Europe by train – not just for teenage backpackers!


As a student I spent many nights sleeping in European stations, on benches, in dark corners, fearing the moment when the sadistic cleaner would fire up his waterhose – usually around 3am. It was part of the adventure, and the only way a hard-up youngster could see the continent. For many of us it became almost a rite of passage.

With a long weekend at our disposal, I chose to take us on a throwback to those years and prove that we can still hack it at 40. With the help of Easyjet (something we didn’t have back in the 80s), we took a one way flight to Gibraltar. I then booked us a Eurostar ticket back from Paris, less than four days after our arrival in the Mediterranean. In between, it was up to us to work out the route. Just like the old days, except that we had a credit card and were not afraid to use it to buy comfort and convenience.

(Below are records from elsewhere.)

Lemma update_data_never_stops_the_scheduler_witness :
  pending (set_pending [1000] demo_state) <> [] /\
  snd (mainloop (demo_config 2.5)
         [demo_env_unplugged; demo_env [(2500%Q, 0); (2250%Q, 1)];
          demo_env [(1250%Q, 0); (2250%Q, 1)]]
         (set_pending [1000] demo_state) 0) = 3%nat.
Proof.
  assert (H : pending (set_pending [1000] demo_state) <> []) by discriminate.
  split; [exact H |].
  exact (proj1 (proj2 (update_data_never_stops_the_scheduler
                         demo_env_unplugged (demo_config 2.5) _) _ 0%nat H)).
Defined.

(** ** A failed conversion inside a cycle *)

Lemma update_data_device_keeps {X} (proj : State -> X) env self voltages key :
  (forall v s, proj (set_temp_data v s) = proj s) ->
  (forall v s, proj (set_voltage_data v s) = proj s) ->
  (forall v s, proj (set_log_lines v s) = proj s) ->
  (forall v s, proj (set_alarm_emails v s) = proj s) ->
  (forall v s, proj (set_alarm_triggered v s) = proj s) ->
  keeps proj (update_data_device env self voltages key).
Proof.
  intros H1 H2 H3 H4 H5. unfold update_data_device, check_alarms.
  repeat (first [ apply check_alarms_from_keeps; assumption | keeps_step ]);
    first [ apply H1 | apply H2 | apply H3 ].
Qed.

After a short look around Gibraltar and a hike up to the rock, we set off across into Spain and were soon on the train to Ronda. Lunch and a stroll around the quaint little town, and back on the train to Granada for an overnight stop – our last hotel room of the trip.

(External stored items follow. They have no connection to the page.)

(** X5. After [Insert(a)] the root holds [a]; deleting [a] right away
    gives back the in-order sequence and the length the tree had
    before, whatever the tree.  It only takes [a] to compare equal to
    itself. *)
Theorem Insert_then_Delete a t :
  Compare a a = 0 ->
  root_value (Root (Insert Compare a t)) = Some a /\
  inorder (Root (Delete (Compare a) (Insert Compare a t))) = inorder (Root t) /\
  Tree_Len (Delete (Compare a) (Insert Compare a t)) = Tree_Len t.
Proof.
  intros Ha. split; [apply Insert_root|].
  assert (E : inorder (Root (Delete (Compare a) (Insert Compare a t)))
              = inorder (Root t)).
  { destruct (Insert_spec_holds Compare a t)
      as [Hnil|z l r _ Es _|z l r _ Es _|z l r _ Es _];
      rewrite (Delete_at_root _ _ _ Ha);
      try (rewrite <- (splay_inorder (Compare a) (Root t)), Es);
      cbn [inorder]; rewrite <- ?app_assoc; try reflexivity.
    now rewrite Hnil. }
  split; [exact E|]. unfold Tree_Len. now rewrite !Len_length, E.
Qed.

(** ** Deleting a stored value *)

(** X6. On an ordered tree that holds a value equal to [a], [Delete(a)]
    deletes one instance only: the length drops by one, the number of
    nodes equal to [a] drops by one, and the count of every value not
    equal to [a] is unchanged. *)
Theorem Delete_present_removes_one (Hord : total_order Compare) a t :
  ascending Compare (inorder (Root t)) ->
  present Compare a t = true ->
  Tree_Len (Delete (Compare a) t) = Tree_Len t - 1 /\
  occurrences Compare a (Delete (Compare a) t) = occurrences Compare a t - 1 /\
  (forall x, Compare x a <> 0 ->
     occurrences Compare x (Delete (Compare a) t) = occurrences Compare x t).
Proof.
  intros Hn P. split; [|split].
  - rewrite (Tree_Len_Delete Compare Hord a t Hn), P. reflexivity.
  - rewrite (occurrences_Delete Compare Hord a a t Hn), P.
    now rewrite (Compare_refl Compare Hord), Z.eqb_refl.
  - intros x Hx. rewrite (occurrences_Delete Compare Hord x a t Hn).
    apply Z.eqb_neq in Hx. rewrite Hx. cbn. lia.
Qed.

(** ** Min and Max on any tree *)

(** X7. Whatever the tree, ordered or not, [Min()] returns the first
    value of the in-order sequence and [Max()] the last, the zero value
    standing in when there is none; a splay, which keeps that sequence,
    changes neither. *)
Theorem Min_Max_ends (zeroVal : T) t :
  Min zeroVal t = hd zeroVal (inorder (Root t)) /\
  Max zeroVal t = last (inorder (Root t)) zeroVal /\
  forall v,
    Min zeroVal (mkTree (splay v (Root t))) = Min zeroVal t /\
    Max zeroVal (mkTree (splay v (Root t))) = Max zeroVal t.
Proof.
  assert (Hmin : forall t', Min zeroVal t' = hd zeroVal (inorder (Root t'))).
  { intros t'. unfold Min. destruct (Root t') as [|x l r]; [reflexivity|].
    destruct (Min_iface_first x l r) as (rest & ->). reflexivity. }
  assert (Hmax : forall t', Max zeroVal t' = last (inorder (Root t')) zeroVal).
  { intros t'. unfold Max. destruct (Root t') as [|x l r]; [reflexivity|].
    destruct (Max_iface_last x l r) as (front & ->).
    now rewrite last_last. }
  split; [apply Hmin|]. split; [apply Hmax|].
  intros v. rewrite !Hmin, !Hmax. cbn [Root].
  now rewrite splay_inorder.
Qed.

(** ** Insertions in order *)

Lemma height_left_only x l : height (node x l nil) = 1 + height l.
Proof.
  pose proof (height_nonneg l). cbn [height]. cbv zeta.
  destruct (Z.ltb_spec 0 (height l)); lia.
Qed.

Lemma height_right_only x r : height (node x nil r) = 1 + height r.
Proof.
  pose proof (height_nonneg r). cbn [height]. cbv zeta.
  destruct (Z.ltb_spec (height r) 0); lia.
Qed.

Lemma Insert_above_root a x l :
  0 < Compare a x ->
  Insert Compare a (mkTree (node x l nil)) =
  mkTree (node a (node x l nil) nil).
Proof.
  intros H.
  assert (E1 : (Compare a x <? 0) = false) by (apply Z.ltb_ge; lia).
  assert (E2 : (0 <? Compare a x) = true) by (apply Z.ltb_lt; lia).
  unfold Insert. cbn [Root is_nil splay]. cbv zeta.
  rewrite E1, E2. cbv iota. now rewrite E1, E2.
Qed.

Lemma Insert_below_root a x r :
  Compare a x < 0 ->
  Insert Compare a (mkTree (node x nil r)) =
  mkTree (node a nil (node x nil r)).
Proof.
  intros H.
  assert (E1 : (Compare a x <? 0) = true) by (apply Z.ltb_lt; lia).
  unfold Insert. cbn [Root is_nil splay]. cbv zeta.
  rewrite E1. cbv iota. now rewrite E1.
Qed.

Lemma increasing_chain xs : forall x l,
  increasing Compare (x :: xs) ->
  Height (run Compare (map (@CallInsert T) xs) (mkTree (node x l nil))) =
  height (node x l nil) + Z.of_nat (length xs).
Proof.
  induction xs as [|y xs IH]; intros x l Hs; cbn [map run fold_left].
  - unfold Height. cbn [Root length]. lia.
  - change (fold_left _ ?cs ?u) with (run Compare cs u). cbn [step].
    apply Sorted_inv in Hs. destruct Hs as [Hs Hxy].
    apply HdRel_inv in Hxy.
    rewrite (Insert_above_root y x l Hxy), (IH y (node x l nil) Hs).
    rewrite (height_left_only y). cbn [length]. lia.
Qed.

Lemma decreasing_chain xs : forall x r,
  decreasing Compare (x :: xs) ->
  Height (run Compare (map (@CallInsert T) xs) (mkTree (node x nil r))) =
  height (node x nil r) + Z.of_nat (length xs).
Proof.
  induction xs as [|y xs IH]; intros x r Hs; cbn [map run fold_left].
  - unfold Height. cbn [Root length]. lia.
  - change (fold_left _ ?cs ?u) with (run Compare cs u). cbn [step].
    apply Sorted_inv in Hs. destruct Hs as [Hs Hxy].
    apply HdRel_inv in Hxy.
    rewrite (Insert_below_root y x r Hxy), (IH y (node x nil r) Hs).
    rewrite (height_right_only y). cbn [length]. lia.
Qed.

Lemma Tree_Len_after_inserts (xs : list T) : forall t,
  Tree_Len (run Compare (map (@CallInsert T) xs) t) =
  Tree_Len t + Z.of_nat (length xs).
Proof.
  induction xs as [|x xs IH]; intros t; cbn [map run fold_left].
  - cbn [length]. lia.
  - change (fold_left _ ?cs ?u) with (run Compare cs u). cbn [step].
    rewrite IH, Tree_Len_Insert. cbn [length]. lia.
Qed.

(** X8. Inserting values in strictly increasing order, or in strictly
    decreasing order, into an empty tree builds a single branch: the
    height equals the number of values inserted, which is the length. *)
Theorem monotone_insertions_degenerate (xs : list T) :
  increasing Compare xs \/ decreasing Compare xs ->
  let t := run Compare (map (@CallInsert T) xs) empty in
  Height t = Z.of_nat (length xs) /\ Height t = Tree_Len t.
Proof.
  intros H t.
  assert (E : Height t = Z.of_nat (length xs)).
  { unfold t. destruct xs as [|x xs]; [reflexivity|].
    cbn [map run fold_left].
    change (fold_left _ ?cs ?u) with (run Compare cs u).
    cbn [step].
    change (Insert Compare x empty) with (mkTree (node x (@nil T) nil)).
    destruct H as [H|H].
    - rewrite (increasing_chain xs x nil H), height_left_only.
      cbn [height length]. lia.
    - rewrite (decreasing_chain xs x nil H), height_right_only.
      cbn [height length]. lia. }
  split; [exact E|]. rewrite E. unfold t.
  rewrite Tree_Len_after_inserts. reflexivity.
Qed.

End Coverage.

(** ** The comparison and the checks of the test suite *)

Lemma NumValue_Compare_cases (n x : NumValue) :
  (x < n /\ NumValue_Compare n x = 1) \/
  (n < x /\ NumValue_Compare n x = -1) \/
  (n = x /\ NumValue_Compare n x = 0).
Proof.
  unfold NumValue_Compare.
  destruct (Z.ltb_spec x n); [auto|].
  destruct (Z.ltb_spec n x); [auto|]. right; right. split; [lia|reflexivity].
Qed.

(** X10. [NumValue.Compare] returns 1, -1 or 0 according to whether the
    receiver is greater than, less than or equal to its argument;
    swapping the two negates the result, and the comparison meets the
    contract asked of callers. *)
Theorem NumValue_Compare_contract (n x : NumValue) :
  (NumValue_Compare n x = 1 <-> x < n) /\
  (NumValue_Compare n x = -1 <-> n < x) /\
  (NumValue_Compare n x = 0 <-> n = x) /\
  NumValue_Compare n x = - NumValue_Compare x n /\
  total_order NumValue_Compare.
Proof.
  split; [|split; [|split; [|split; [|exact NumValue_total_order]]]];
    destruct (NumValue_Compare_cases n x) as [[H E]|[[H E]|[H E]]],
      (NumValue_Compare_cases x n) as [[H' E']|[[H' E']|[H' E']]];
    rewrite ?E, ?E'; try split; lia.
Qed.

Lemma NumValue_Compare_eqb (k x : NumValue) :
  (NumValue_Compare k x =? 0) = (x =? k).
Proof.
  destruct (NumValue_Compare_cases k x) as [[H ->]|[[H ->]|[H ->]]];
    symmetry; [apply Z.eqb_neq; lia|apply Z.eqb_neq; lia|apply Z.eqb_eq; lia].
Qed.

Lemma bst_properlySorted (n : Node NumValue) :
  bst NumValue_Compare n -> properlySorted n = true.
Proof.
  induction n as [|x l IHl r IHr]; [reflexivity|].
  cbn [bst properlySorted]. intros (Hl & Hr & Hlx & Hxr).
  rewrite (IHl Hl), (IHr Hr). cbn [negb orb].
  assert (El : (negb (is_nil l) &&
                match l with
                | nil => false
                | node xl _ _ => 0 <? NumValue_Compare xl x
                end) = false).
  { destruct l as [|xl ll lr]; [reflexivity|]. cbn [is_nil negb andb].
    apply Z.ltb_ge. rewrite Forall_forall in Hlx.
    apply (Hlx xl). cbn [inorder]. apply in_elt. }
  assert (Er : (negb (is_nil r) &&
                match r with
                | nil => false
                | node xr _ _ => NumValue_Compare xr x <? 0
                end) = false).
  { destruct r as [|xr rl rr]; [reflexivity|]. cbn [is_nil negb andb].
    apply Z.ltb_ge. rewrite Forall_forall in Hxr.
    assert (H : leq NumValue_Compare x xr).
    { apply (Hxr xr). cbn [inorder]. apply in_elt. }
    unfold leq in H.
    destruct (NumValue_Compare_cases x xr) as [[? E]|[[? E]|[? E]]],
      (NumValue_Compare_cases xr x) as [[? E']|[[? E']|[? E']]];
      rewrite ?E, ?E' in *; lia. }
  now rewrite El, Er.
Qed.

(** X9. [properlySorted] accepts every tree that meets the ordering
    invariant, hence every tree reached by calls from the empty one: the
    check of the test suite never fails.  It looks at each node's two
    children only, and also accepts trees that break the invariant. *)
Theorem properlySorted_accepts :
  (forall n, bst NumValue_Compare n -> properlySorted n = true) /\
  (forall cs, properlySorted (Root (run NumValue_Compare cs empty)) = true) /\
  (exists n, properlySorted n = true /\ ~ bst NumValue_Compare n).
Proof.
  split; [exact bst_properlySorted|]. split.
  - intros cs. apply bst_properlySorted.
    apply (bst_ascending _ NumValue_total_order).
    apply (run_ascending _ NumValue_total_order). constructor.
  - exists (node 5 (node 3 nil (node 9 nil nil)) nil).
    split; [reflexivity|]. cbn. intros (_ & _ & H & _).
    apply Forall_inv_tail, Forall_inv in H. unfold leq in H.
    vm_compute in H. now apply H.
Qed.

Seeing the Alhambra the next day was wonderful – we took the time to soak in the history, the imposing architecture and the tranquil water features. Outside of its star attraction, Granada offers plenty more for the visitor, with an impressive cathedral and a maze of streets in the old town that are best explored without a map and by allowing yourself to get lost amid the historic buildings, museums and modern homes that jostle for space in El Albaicin.

Evening arrived, and it was time to board the night train. A comfortable ride and a good night’s sleep, and we were in Barcelona, with a full day to explore its wonders! Great Catalan food, plenty of time to see the major sights and wander along La Ramblas and sample the local ice-creams as a welcome antidote to the blazing April heat. Then back on a train, for the overnight ride to Paris, in a nice two bed couchette with a shower, an en-suite and a wonderful dinner (ok, this is where the trip departed decisively from my Inter-Rail experiences – it was Sam’s birthday after all!).

And so the final day, and in six hours you can walk and glimpse at many of the main sights of Paris on foot. Not of course, to enter the museums, monuments and churches; that will wait for another day. But that again is just as it once was, when museums were inaccesible due to lack of money, rather than lack of time. With sore feet but full tummies, we were on the Eurostar in the afternoon and back home for dinner.

Across Europe in 80 hours. It can be done. It’s surprisingly affordable, even with a bit of luxury thrown in for good measure. And for me it does beat the unpleasant experience of an airport and a Ryanair flight hands down!